(** What a successful correction did to the quota tables. *)
Lemma CorrectSettlement_Ok adjID jobID clk now cmd db db' :
  CorrectSettlement adjID jobID clk now cmd db = Ok db' -> store_inv db ->
  cc_CorrectedMicros cmd <= max_int64 ->
  exists r base, requests db !! cc_RequestID cmd = Some r /\ r_SettledMicros r = Some base /\
    r_ChargeSource r <> Some ChargeSourceWallet /\ 0 <= cc_CorrectedMicros cmd /\
    cores db' = <[cc_RequestID cmd := settle_core (cc_CorrectedMicros cmd) (rcore r)]> (cores db) /\
    reservations db' = reservations db /\
    (exists e a, ledger db' = ledger db ++ [e] /\ adjustments db' = adjustments db ++ [a] /\
       le_EntryType e <> LedgerCharge /\ le_RequestID e = Some (cc_RequestID cmd) /\
       (forall o, o ∈ adjustments db -> ad_ID o <> ad_ID a) /\
       ledger_effect (adjustments db ++ [a]) e = cc_CorrectedMicros cmd - base) /\
    w_Voided <$> windows db' = w_Voided <$> windows db /\ dom (keys db') = dom (keys db) /\
    law (held [] (reservations db))
      (fun t => spent (paid_of (cores db)) (reservations db) t
                + lsum (fun k => at_opt (bound_target (rcore r) k) (cc_CorrectedMicros cmd - base) t) kinds4)
      (windows db') (keys db').
Proof.
  unfold CorrectSettlement, select_one. intros H [C R] Hmax. destruct (_ || _) in H; [done|].
  destruct (existsb _ _) in H; [done|].
  destruct (requests db !! cc_RequestID cmd) as [r|] eqn:Hr; [|done].
  apply rbind_Ok in H as (r' & [= <-] & H).
  destruct (bool_decide (r_ChargeSource r = _)) eqn:Hsrc; [done|]. apply bool_decide_eq_false in Hsrc.
  destruct (bool_decide (r_Status r = _)) in H; [|done].
  destruct (r_SettledMicros r) as [base|] eqn:Hbase; [|done].
  apply rbind_Ok in H as ([dir delta] & Hd & H).
  assert (cores db !! cc_RequestID cmd = Some (rcore r)) as Hcr by by apply cores_lookup.
  assert (0 <= base <= max_int64) as Hb by (apply (ro_paid _ _ _ R _ _ _ Hcr); done).
  destruct (CorrectionDelta_signed _ _ _ _ Hb Hmax Hd) as (Hc0 & Hdpos & Hsig). rewrite Hsig in H.
  destruct (List.find _ _) as [ch|] in H; [|done].
  apply rbind_Ok in H as (db1 & [F1 _]%insertUsageRecord_frame & H).
  apply rbind_Ok in H as (db2 & (F2 & _ & Hadj)%insert_adjustment_frame & H).
  set (a := mkAdjustment _ _ _ _ _ _ _ _ _ _ _ _) in *.
  set (e := if _ && _ then _ else _) in H.
  apply rbind_Ok in H as (db3 & [F3 _]%insert_ledger_Ok & H).
  apply rbind_Ok in H as (db4 & H4 & H). apply rbind_Ok in H as (db5 & H5 & H).
  apply rbind_Ok in H as ([] & _ & H). apply correct_overage_frame in H.
  assert (adjustments db1 = adjustments db) as Ha1 by by rewrite F1. rewrite Ha1 in *.
  assert (windows db3 = windows db /\ keys db3 = keys db) as [Hw3 Hk3] by (rewrite F3, F2, F1; done).
  destruct C as [L _]. rewrite <- Hw3, <- Hk3 in L.
  destruct (law_correct_windows _ _ _ _ _ _ H4 L) as [(F4 & S4 & D4) L4].
  destruct (law_correct_key _ _ _ _ _ _ H5 L4) as [(F5 & S5 & D5) L5].
  exists r, base. split_and!; try done.
  - rewrite H. unfold cores. simpl. rewrite fmap_insert. f_equal.
    rewrite F5. simpl. rewrite F4. simpl. by rewrite F3, F2, F1.
  - rewrite H. simpl. rewrite F5. simpl. rewrite F4. simpl. by rewrite F3, F2, F1.
  - exists e, a. split_and!.
    + rewrite H. simpl. rewrite F5. simpl. rewrite F4. simpl. by rewrite F3, F2, F1.
    + rewrite H. simpl. rewrite F5. simpl. rewrite F4. simpl. rewrite F3. simpl. by rewrite F2.
    + unfold e. by destruct (_ && _).
    + unfold e. by destruct (_ && _).
    + intros o Ho. by apply Hadj.
    + assert (List.find (fun x => bool_decide (le_AdjustmentID e = Some (ad_ID x))) (adjustments db ++ [a]) = Some a) as Hf.
      { assert (le_AdjustmentID e = Some adjID) as He by (unfold e; by destruct (_ && _)).
        rewrite He. apply find_snoc; [|by apply bool_decide_eq_true].
        intros o Ho. apply bool_decide_eq_false. intros [= Heq]. by destruct (Hadj o Ho). }
      unfold ledger_effect. rewrite Hf. unfold e. destruct (_ && _) eqn:Hz; simpl.
      * apply andb_true_iff in Hz as [Hz _]. apply Z.eqb_eq in Hz. rewrite Hz. lia.
      * destruct dir; [done|]. rewrite <- Hsig. unfold neg64.
        rewrite wrap64_id by i64. done.
  - rewrite H. simpl. by rewrite S5, S4, Hw3.
  - rewrite H. simpl. by rewrite D5, D4, Hk3.
  - rewrite H. simpl. eapply law_ext; [| |exact L5].
    + done.
    + intros t. simpl. lia.
Qed.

● Exercise prompt
Up to and including the line with "(exists e a, ledger", print every line of the material above, starting from its first line, exactly.

● Response to this exercise
(** What a successful correction did to the quota tables. *)
Lemma CorrectSettlement_Ok adjID jobID clk now cmd db db' :
  CorrectSettlement adjID jobID clk now cmd db = Ok db' -> store_inv db ->
  cc_CorrectedMicros cmd <= max_int64 ->
  exists r base, requests db !! cc_RequestID cmd = Some r /\ r_SettledMicros r = Some base /\
    r_ChargeSource r <> Some ChargeSourceWallet /\ 0 <= cc_CorrectedMicros cmd /\
    cores db' = <[cc_RequestID cmd := settle_core (cc_CorrectedMicros cmd) (rcore r)]> (cores db) /\
    reservations db' = reservations db /\
    (exists e a, ledger db' = ledger db ++ [e] /\ adjustments db' = adjustments db ++ [a] /\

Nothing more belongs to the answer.